───── Provided entries

(** * The messaging substrate of the hierarchical network system

    A shallow embedding of [core/communication]: the [Message] envelope
    (message.py), the per-agent [CommunicationProtocol] endpoint
    (protocol.py) and the [MessageRouter] (router.py), with the
    properties of the design document proved about them; and, after
    these, of the state manager, the capability registry and the table
    of sub-networks of [core/base_network].

    Conventions.
    - A Python [dict] is a [gmap]; iteration over it follows
      [map_to_list], which fixes one order per map (the design leaves
      the iteration order of the registry open).
    - Objects that the code shares by reference and mutates (protocol
      endpoints, futures) live in a store indexed by addresses; a
      [Message] is threaded through the call that mutates it.
    - A Python call that may raise returns a [Result].  Only instances of
      [Exception] are modelled: the interpreter's exit and cancellation
      signals (KeyboardInterrupt, SystemExit, CancelledError), which sit
      outside [Exception], are not part of the model.
    - A coroutine is split at its suspension points; what the rest of the
      program does while it is suspended is given as a script of
      deliveries, one window of deliveries per wait.  A wait ends when its
      window is over: with the result if the future has one by then, and
      by a timeout otherwise.
    - The background task of the router ([start], [stop] and the loop
      over its priority queues) is not modelled: nothing feeds these
      queues.  The loop of an endpoint only logs what is queued; it runs
      where a statement names it, and not during a call of
      [send_message]. *)

From Stdlib Require Import ZArith NArith String Ascii.
From Stdlib Require Import Floats.SpecFloat.
From Equations Require Import Equations.
From Equations.Prop Require Import Logic.
From stdpp Require Import gmap strings list fin_maps pretty.

#[local] Set Warnings "-register-all".

(** ** Python values and exceptions *)

(** The values a serialised message holds ([Dict[str, Any]]). *)
Inductive PyVal : Type :=
| PNone
| PBool (b : bool)
| PInt (z : Z)
| PFloat (f : spec_float)
| PStr (s : string)
| PList (l : list PyVal)
| PDict (d : gmap string PyVal).

Abbreviation PyDict := (gmap string PyVal).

──────────

Assignment: An exact copy of the lines above, from the one containing "of sub-networks of [core/base_network]." down to the one containing "#[local] Set Warnings" and including both, is the whole answer; retype it and nothing else.

Result below:
    of sub-networks of [core/base_network].

    Conventions.
    - A Python [dict] is a [gmap]; iteration over it follows
      [map_to_list], which fixes one order per map (the design leaves
      the iteration order of the registry open).
    - Objects that the code shares by reference and mutates (protocol
      endpoints, futures) live in a store indexed by addresses; a
      [Message] is threaded through the call that mutates it.
    - A Python call that may raise returns a [Result].  Only instances of
      [Exception] are modelled: the interpreter's exit and cancellation
      signals (KeyboardInterrupt, SystemExit, CancelledError), which sit
      outside [Exception], are not part of the model.
    - A coroutine is split at its suspension points; what the rest of the
      program does while it is suspended is given as a script of
      deliveries, one window of deliveries per wait.  A wait ends when its
      window is over: with the result if the future has one by then, and
      by a timeout otherwise.
    - The background task of the router ([start], [stop] and the loop
      over its priority queues) is not modelled: nothing feeds these
      queues.  The loop of an endpoint only logs what is queued; it runs
      where a statement names it, and not during a call of
      [send_message]. *)

From Stdlib Require Import ZArith NArith String Ascii.
From Stdlib Require Import Floats.SpecFloat.
From Equations Require Import Equations.
From Equations.Prop Require Import Logic.
From stdpp Require Import gmap strings list fin_maps pretty.

#[local] Set Warnings "-register-all".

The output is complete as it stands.